Still, researchers say the factors leading to these deaths are worth exploring. The bay is offering a rare opportunity to better understand migratory patterns and how climate change is shifting routes and food supplies.

It's sad to see a dead whale. It's sadder to see a dead whale that you may have recognized from studying that particular whale. But there's also a lot that we can learn, said Kathi George, whose team assisted Slaathaug with her research and conducted several necropsies.

Slaathaug and her colleagues have also seen very low calf counts, signaling a low birth rate. That could mean this population is neither recovering nor rebounding as it has in previous times of population decline.

That, in combination with the high rate of human-caused mortality in this area, really leads scientists to be concerned and look for ways to find solutions, Slaathaug said.

The population of grey whales that hug North America's west coast is not considered endangered. However, their numbers have dropped from 27,000 in 2016 to 12,500 in 2025, a decrease that the US National Oceanic and Atmospheric Administration has dubbed an unusual mortality event.

It's an immediate crisis that needs to be addressed and this paper is just the first step in gathering the science that's needed to help inform conservation and management of this species that's in trouble, said Moe Flannery, a co-author of the study.

That trouble becomes imminent for humans, too, when a 30-40 tonne grey whale begins floating in the bay, as happened earlier this year. The Army Corps of Engineers towed a body to a secluded beach for George and her team to perform a necropsy.

But in an unusual turn of events, George said her team hadn't yet made it to the first whale when they received a call about a second that needed immediate attention.

The bay area waters are somewhat closed off and relatively crowded with major container ships, ferries and public marinas, increasing the possibility of a whale—dead or alive—colliding with a vessel.

Gary Reed, the director of vessel traffic for the US Coast Guard in San Francisco, highlighted the urgency to get these whales out of traffic lanes as quickly as possible. The Coast Guard and ferry companies have implemented safety measures, and captains are being trained to give the whales space, slow down and call in sightings.

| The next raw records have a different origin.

(* ===== verification/TlsRun.v ===== *)
(** Executions of both ends of the control channel (src/ssl.c) on a concrete TLS: a client
    and a server whose packets are passed to each other, as far as the first packet of the
    tunnel. *)

From S2P Require Import Prelude Buffer Integer PacketId Mtu Crypto Reliable Pool ControlAuth Text Key Prf Own RelOwn Tls TlsOk Timing Lzo Occ Forward Tunnel KeyMethod TlsProc TlsLoop TlsKeys.

#[local] Existing Instance ex_env.

(** Digests that mix their input. *)
Definition run_hash (c : Z) (bs : list byte) : list byte := be_enc 4 (foldl (fun a b => (a * c + b + 1) mod 4294967296) 1 bs).
Definition run_md (c : Z) : evp_md := EvpMd 4 (fun k m => run_hash c (k ++ m)) (run_hash c).
#[local] Instance run_openssl : OpenSSL := {|
  DES_is_weak_key := fun _ => false;
  DES_check_key_parity := fun _ => true;
  DES_set_odd_parity := fun k => k;
  EVP_get_cipherbyname := fun _ => None;
  EVP_get_digestbyname := fun _ => None;
  cipher_ok := fun _ => true;
  EVP_md5 := run_md 31;
  EVP_sha1 := run_md 1009
|}.

(** ** A toy TLS *)

(** What is written is a record with its length; a record can be read when it is there as a
    whole.  When a side first reads it asks for the verification of the peer's certificate, and
    the server answers with one byte of its own. *)
Record toy := Toy { toy_server : bool; toy_first : bool; toy_verified : bool; toy_in : list byte; toy_out : list byte }.

Definition toy_in_write (o : toy) (bs : list byte) : io_ret Z * toy :=
  (IoOk (Zlen bs),
   Toy (toy_server o) false (toy_verified o)
     (toy_in o ++ if toy_first o && negb (toy_server o) then drop 1 bs else bs)
     (toy_out o)).
Definition toy_out_read (o : toy) (n : Z) : io_ret (list byte) * toy :=
  match toy_out o with
  | [] => (IoRetry, o)
  | bs => (IoOk (take (Z.to_nat n) bs), Toy (toy_server o) (toy_first o) (toy_verified o) (toy_in o) (drop (Z.to_nat n) bs))
  end.
Definition toy_write (o : toy) (bs : list byte) : ssl_io toy Z :=
  IoDone (IoOk (Zlen bs)) (Toy (toy_server o) (toy_first o) (toy_verified o) (toy_in o)
    (toy_out o ++ be_enc 2 (Zlen bs) ++ bs)).
Definition toy_read (o : toy) (n : Z) : ssl_io toy (list byte) :=
  let len := Z.to_nat (be_dec (take 2 (toy_in o))) in
  let read := IoDone (IoOk (take (Z.to_nat n) (take len (drop 2 (toy_in o)))))
                (Toy (toy_server o) (toy_first o) true (drop len (drop 2 (toy_in o)))
                   (toy_out o ++ if toy_server o && negb (toy_verified o) then [22] else [])) in
  if (length (toy_in o) <? 2 + len)%nat then IoDone IoRetry o
  else if toy_verified o then read else IoVerify true ex_cert (fun ok => if ok then read else IoDone IoError o).
#[local] Instance toy_bio : Bio toy := {|
  SSL_new := fun srv => Some (Toy srv true false [] []);
  ct_in_write := toy_in_write;
  ct_out_read := toy_out_read;
  ssl_write := toy_write;
  ssl_read := toy_read
|}.

(** ** Two sides *)

Record side := Side {
  sd_multi : tls_multi (tls_obj := toy);
  sd_rand : list byte;
  sd_nonces : list byte;
  sd_draws : list session_id;
  sd_env : surroundings;
  sd_heap : heap
}.
Definition with_multi (s : side) (m : tls_multi) (h : heap) : side := Side m (sd_rand s) (sd_nonces s) (sd_draws s) (sd_env s) h.

(** --tls-auth without a direction: both sides use the same HMAC key. *)
Definition run_options (srv : bool) : tls_options :=
  TlsOptions srv 2 true false 3600 2 (-1) 0 64 15 (Opt (o_key_ctx_bi ex_ta) None None CO_PACKET_ID_LONG_FORM) (Frame 0 0 9 0 0 0 0 0)
    ex_kt 60 0 0 3600 (if srv then ex_auth_server else ex_auth_client).
Definition run_rand (srv : bool) : list byte := (fun i => let z := Z.of_nat i in (z * z * 7 + z * 3 + if srv then 1 else 5) mod 251) <$> seq 0 300.
Definition start (srv : bool) (sids : list session_id) (peer : sockaddr_in) : option side :=
  match tls_multi_init_finalize (SSL_new (tls_obj := toy)) (fun _ => 0) (tls_multi_init (run_options srv) None) ex_data_frame sids ∅ with
  | Ok (m, draws, h) => Some (Side m (run_rand srv) (replicate 100 5) draws (Surroundings (fun _ => replicate 20 1) (fun _ => 7) 47 peer) h)
  | _ => None
  end.

(** tls_multi_process, and the packet that it leaves in to_link. *)
Definition turn (now : Z) (s : side) : option (side * list byte) :=
  match tls_multi_process LOOP_MAX (sd_env s) (fun _ => now)
          (MultiProc (Proc (sd_multi s) clear_buf no_addr false false (sd_rand s) (sd_nonces s) None) false false 10 0 (sd_draws s)) (sd_heap s) with
  | Ok (Some x, h) =>
      let p := mp_proc x in
      let s := Side (p_multi p) (rand p) (nonces p) (mp_draws x) (sd_env s) h in
      match BPTR (to_link p) with
      | Some q => match load q (b_len (to_link p)) h with Ok (bs, _) => Some (s, bs) | _ => None end
      | None => Some (s, [])
      end
  | _ => None
  end.

(** tls_pre_decrypt on a packet from [from]. *)
Definition deliver (now : Z) (from : sockaddr_in) (packet : list byte) (s : side) : option (bool * data_options * side) :=
  match (b ← alloc_buf (fun _ => 0) 2048;
         '(_, b) ← buf_write b packet;
         tls_pre_decrypt (SSL_new (tls_obj := toy)) now (fun _ => 0) (sd_multi s) from b (DataOpt None None 0)) (sd_heap s) with
  | Ok (ret, m, _, o, h) => Some (ret, o, with_multi s m h)
  | _ => None
  end.

Definition client_addr : sockaddr_in := Addr 16777343 1194.
Definition server_addr : sockaddr_in := Addr 33554559 1194.

(** [n] turns of both sides; a packet reaches the other side at once. *)
Fixpoint play (n : nat) (now : Z) (c s : side) : option (side * side) :=
  match n with
  | O => Some (c, s)
  | S n =>
      '(c, packet) ← turn now c;
      s ← (if Zlen packet =? 0 then Some s else snd <$> deliver now client_addr packet s);
      '(s, packet) ← turn now s;
      c ← (if Zlen packet =? 0 then Some c else snd <$> deliver now server_addr packet c);
      play n now c s
  end.

Definition at_start : option (side * side) :=
  c ← start false (replicate 2 (replicate 8 1)) server_addr;
  s ← start true (replicate 2 (replicate 8 2)) no_addr;
  Some (c, s).

(** ** The data channel *)

(** The context of a side, for Forward.v's [seal] and [open]. *)
Definition data_context (s : side) (work : buffer) : context (tls_obj := toy) :=
  Ctx (TlsMode (sd_multi s) (DataOpt None None 0)) ex_nonce ex_frame2 ex_frame2 None None true
    (Link no_addr client_addr true false false) (Buffers clear_buf clear_buf work work clear_buf clear_buf)
    clear_buf no_addr clear_buf true None (ex_occ (-1)) false event_timeout_clear (interval_init 10 10) 0 0 0.

(** The bytes that a side sends for a packet. *)
Definition send_data (now : Z) (payload : list byte) (s : side) : option (list byte) :=
  match (work ← alloc_buf (fun _ => 0) 600;
         b ← alloc_buf (fun _ => 0) 600;
         '(_, b) ← buf_write (snd (buf_init b 100)) payload;
         '(b, _, _, _) ← seal ex_sha1 now (fun _ => 0) (data_context s work) b;
         p ← deref (BPTR b);
         load p (b_len b)) (sd_heap s) with
  | Ok (bs, _) => Some bs
  | _ => None
  end.

(** Whether a packet is accepted, and what it holds. *)
Definition receive_data (now : Z) (from : sockaddr_in) (packet : list byte) (s : side) : option (bool * list byte) :=
  match (work ← alloc_buf (fun _ => 0) 600;
         b ← alloc_buf (fun _ => 0) 600;
         '(_, b) ← buf_write (snd (buf_init b 100)) packet;
         '(ok, b, _, _, _) ← open (SSL_new (tls_obj := toy)) now (fun _ => 0) (data_context s work) b from;
         bs ← (if b_len b >? 0 then p ← deref (BPTR b); load p (b_len b) else mret []);
         mret (ok, bs)) (sd_heap s) with
  | Ok (r, _) => Some r
  | _ => None
  end.

Definition played (n : nat) : option (side * side) := x ← at_start; play n 1000 (fst x) (snd x).

(** ** What a side does are steps of its tls_multi object *)

Definition reach (s : side) : Prop := tls_reachable (sd_multi s, sd_heap s).

Lemma turn_reach now s s' bs : reach s -> turn now s = Some (s', bs) -> reach s'.
Proof.
  intros Hr Ht. unfold turn in Ht. set (y := MultiProc _ _ _ _ _ _) in Ht. destruct (tls_multi_process _ _ _ y _) as [[[x|] h]| |] eqn:E; [|done..].
  assert (reach (Side (p_multi (mp_proc x)) (rand (mp_proc x)) (nonces (mp_proc x)) (mp_draws x) (sd_env s) h)) as Hx.
  { eapply reach_step; [exact Hr|]. exact (step_process LOOP_MAX (sd_env s) (fun _ => now) y x (sd_heap s) h E). }
  destruct (BPTR _); [|by injection Ht as <- _]. destruct (load _ _ h) as [[bs' h']| |]; [by injection Ht as <- _|done..].
Qed.

Lemma deliver_reach now from packet s r : reach s -> deliver now from packet s = Some r -> reach (snd r).
Proof.
  intros Hr Hd. unfold deliver, mbind, M_bind in Hd.
  destruct (alloc_buf _ _ _) as [[b h1]| |]; [|done..]. destruct (buf_write _ _ _) as [[[ok b1] h2]| |]; [|done..].
  destruct (tls_pre_decrypt _ _ _ _ _ _ _ _) as [[[[[ret m] b2] o] h3]| |] eqn:E; [|done..]. injection Hd as <-.
  eapply reach_step; [eapply reach_step; [exact Hr|apply step_others with (h' := h2)]|]. by eapply step_pre_decrypt.
Qed.
Lemma deliver_if_reach now from packet s s' : reach s ->
  (if Zlen packet =? 0 then Some s else snd <$> deliver now from packet s) = Some s' -> reach s'.
Proof.
  intros Hr. destruct (_ =? 0); [by intros [= <-]|]. intros (r & E & ->)%fmap_Some. by eapply deliver_reach.
Qed.

Lemma play_reach n now : forall c s c' s', reach c -> reach s -> play n now c s = Some (c', s') -> reach c' /\ reach s'.
Proof.
  induction n as [|n IH]; intros c s c' s' Hc Hs; cbn [play]; [by intros [= <- <-]|]. intros Hp.
  apply bind_Some in Hp as ([c1 p1] & E1 & Hp). apply bind_Some in Hp as (s1 & E2 & Hp).
  apply bind_Some in Hp as ([s2 p2] & E3 & Hp). apply bind_Some in Hp as (c2 & E4 & Hp).
  pose proof (turn_reach _ _ _ _ Hc E1) as H1. pose proof (deliver_if_reach _ _ _ _ _ Hs E2) as H2.
  pose proof (turn_reach _ _ _ _ H2 E3) as H3. pose proof (deliver_if_reach _ _ _ _ _ H1 E4) as H4. exact (IH _ _ _ _ H4 H3 Hp).
Qed.

Lemma start_reach srv sids peer s : start srv sids peer = Some s -> reach s.
Proof.
  unfold start. destruct (tls_multi_init_finalize _ _ _ _ _ _) as [[[m draws] h]| |] eqn:E; [|done..]. intros [= <-]. by eapply reach_init.
Qed.
Lemma played_reach n c s : played n = Some (c, s) -> reach c /\ reach s.
Proof.
  unfold played. intros ([c0 s0] & E0 & Hp)%bind_Some. unfold at_start in E0.
  apply bind_Some in E0 as (c1 & Ec & E0). apply bind_Some in E0 as (s1 & Es & E0). injection E0 as <- <-.
  exact (play_reach n 1000 c1 s1 c s (start_reach _ _ _ _ Ec) (start_reach _ _ _ _ Es) Hp).
Qed.

(** ** Executions *)

(** A test of the two sides after [n] turns. *)
Definition after (n : nat) (test : side -> side -> bool) : bool := match played n with Some (c, s) => test c s | None => false end.
Lemma after_reach n test : after n test = true -> exists c s, reach c /\ reach s /\ test c s = true.
Proof.
  unfold after. destruct (played n) as [[c s]|] eqn:E; [|done]. intros Ht.
  destruct (played_reach n c s E) as [Hc Hs]. exists c, s. exact (conj Hc (conj Hs Ht)).
Qed.

Definition sends_with (s : side) (r : ks_ref) : bool := bool_decide (encrypt_key (sd_multi s) = Some r).
Definition arrives (from : sockaddr_in) (c s : side) : bool :=
  bool_decide ((p ← send_data 1000 [1; 2; 3; 4; 5] c; receive_data 1000 from p s) = Some (true, [1; 2; 3; 4; 5])).

(** A packet of the data channel that nobody encrypted or signed. *)
Definition forged : list byte := [48; 0; 0; 0; 1; 69; 70; 71].

(** After seven turns both sides can send, a packet of each side arrives at the other, and a
    forged packet is dropped. *)
Lemma tunnel_opens : after 7 (fun c s => sends_with c (TM_ACTIVE, KS_PRIMARY) && sends_with s (TM_ACTIVE, KS_PRIMARY) &&
  arrives client_addr c s && arrives server_addr s c && bool_decide (receive_data 1000 client_addr forged s = Some (false, []))) = true.
Proof. vm_compute. reflexivity. Qed.

Definition empty_key (k : key_ctx_bi) : bool :=
  match k with KeyCtxBi (KeyCtx None None) (KeyCtx None None) => true | _ => false end.
Definition in_window (s : side) : bool :=
  let m := sd_multi s in let ks := ks_at m (TM_ACTIVE, KS_PRIMARY) in
  server (m_opt m) && (key_method (m_opt m) =? 2) && bool_decide (data_key m client_addr 0 = Some (TM_ACTIVE, KS_PRIMARY)) &&
  (state ks =? S_GOT_KEY) && authenticated ks && empty_key (Tls.key ks) &&
  bool_decide (receive_data 1000 client_addr forged s = Some (true, drop 5 forged)).
Lemma window_open : after 4 (fun _ s => in_window s) = true.
Proof. vm_compute. reflexivity. Qed.

(** C19: the window of keys_before_traffic is real.  A server with key method 2 and tls-auth can
    come back from tls_multi_process with its key state authenticated but at S_GOT_KEY, when it
    has a control packet to send at that moment; DECRYPT_KEY_ENABLED already holds, the key
    contexts are still empty, and a packet in clear text with the client's address and no HMAC
    goes through tls_pre_decrypt and openvpn_decrypt as a packet of the client. *)
Theorem server_takes_clear_text : exists s : side, reach s /\
  server (m_opt (sd_multi s)) = true /\ key_method (m_opt (sd_multi s)) = 2 /\
  data_key (sd_multi s) client_addr 0 = Some (TM_ACTIVE, KS_PRIMARY) /\
  state (ks_at (sd_multi s) (TM_ACTIVE, KS_PRIMARY)) = S_GOT_KEY /\ authenticated (ks_at (sd_multi s) (TM_ACTIVE, KS_PRIMARY)) = true /\
  Tls.key (ks_at (sd_multi s) (TM_ACTIVE, KS_PRIMARY)) = no_key /\
  receive_data 1000 client_addr forged s = Some (true, drop 5 forged).
Proof.
  destruct (after_reach _ _ window_open) as (c & s & _ & Hr & Hw). exists s. split; [exact Hr|]. unfold in_window in Hw.
  cbv zeta in Hw. rewrite !andb_true_iff in Hw. destruct Hw as ((((((H1 & H2) & H3) & H4) & H5) & H6) & H7).
  apply bool_decide_eq_true in H3, H7. apply Z.eqb_eq in H2, H4. repeat (split; [assumption|]). split; [|exact H7].
  destruct (Tls.key _) as [[[] []] [[] []]]; first [discriminate H6|reflexivity].
Qed.

Lemma keys_before_traffic_witness : exists s : side, reach s /\ encrypt_key (sd_multi s) = Some (TM_ACTIVE, KS_PRIMARY) /\
  (forall r, encrypt_key (sd_multi s) = Some r -> made (m_opt (sd_multi s)) (Tls.key (ks_at (sd_multi s) r))) /\
  (forall from kid r, data_key (sd_multi s) from kid = Some r -> dec_made (m_opt (sd_multi s)) (Tls.key (ks_at (sd_multi s) r)) \/
     server (m_opt (sd_multi s)) = true /\ key_method (m_opt (sd_multi s)) <> 1 /\ state (ks_at (sd_multi s) r) = S_GOT_KEY).
Proof.
  destruct (after_reach _ _ tunnel_opens) as (c & s & _ & Hr & Hs). exists s. split; [exact Hr|]. rewrite !andb_true_iff in Hs.
  destruct Hs as ((((_ & Hs) & _) & _) & _). split; [by apply bool_decide_eq_true in Hs|]. exact (keys_before_traffic (sd_multi s) (sd_heap s) Hr).
Defined.

(** The first call of tls_process for the client. *)
Definition small (r : option reliable) (n : Z) : bool := match r with Some r => Zlen (array r) <=? n | None => true end.
Lemma client_small : after 0 (fun c _ => let ks := primary (sd_multi c) TM_ACTIVE in
  small (rec_reliable ks) TLS_RELIABLE_N_REC_BUFFERS && small (send_reliable ks) TLS_RELIABLE_N_SEND_BUFFERS) = true.
Proof. by vm_compute. Qed.

Lemma tls_process_terminates_witness : exists c : side, reach c /\
  small_reliable (the_ks (Proc (sd_multi c) clear_buf no_addr false false (sd_rand c) (sd_nonces c) None) TM_ACTIVE) /\
  wlp (tls_process LOOP_MAX (sd_env c) (fun _ => 1000) 0 TM_ACTIVE 10
        (Proc (sd_multi c) clear_buf no_addr false false (sd_rand c) (sd_nonces c) None)) (fun r _ => r <> None) (sd_heap c).
Proof.
  destruct (after_reach _ _ client_small) as (c & s & Hc & _ & Ht). exists c. split; [exact Hc|].
  assert (small_reliable (the_ks (Proc (sd_multi c) clear_buf no_addr false false (sd_rand c) (sd_nonces c) None) TM_ACTIVE)) as Hsm.
  { cbv zeta in Ht. apply andb_true_iff in Ht as [H1 H2]. unfold small in *. unfold the_ks. cbn [p_multi].
    split; intros r Er; rewrite Er in *; lia. }
  split; [exact Hsm|]. exact (tls_process_terminates LOOP_MAX (sd_env c) (fun _ => 1000) 0 TM_ACTIVE 10 _ (sd_heap c) Hsm (le_n LOOP_MAX)).
Defined.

As researchers learn how to make the waters from Alaska to Mexico safer for the whales, there is hope that grey whales can bounce back, as they have before. They are a species who can give us a sense of awe of how these animals can recover from stressors and impact, said Michelle Barbieri Lino, a wildlife veterinarian with Washington state's SeaDoc Society.

If they have the protections they need in San Francisco Bay, this could be a place where they can successfully create a new foraging stopover to help them complete their migration and come back again and thrive, she added.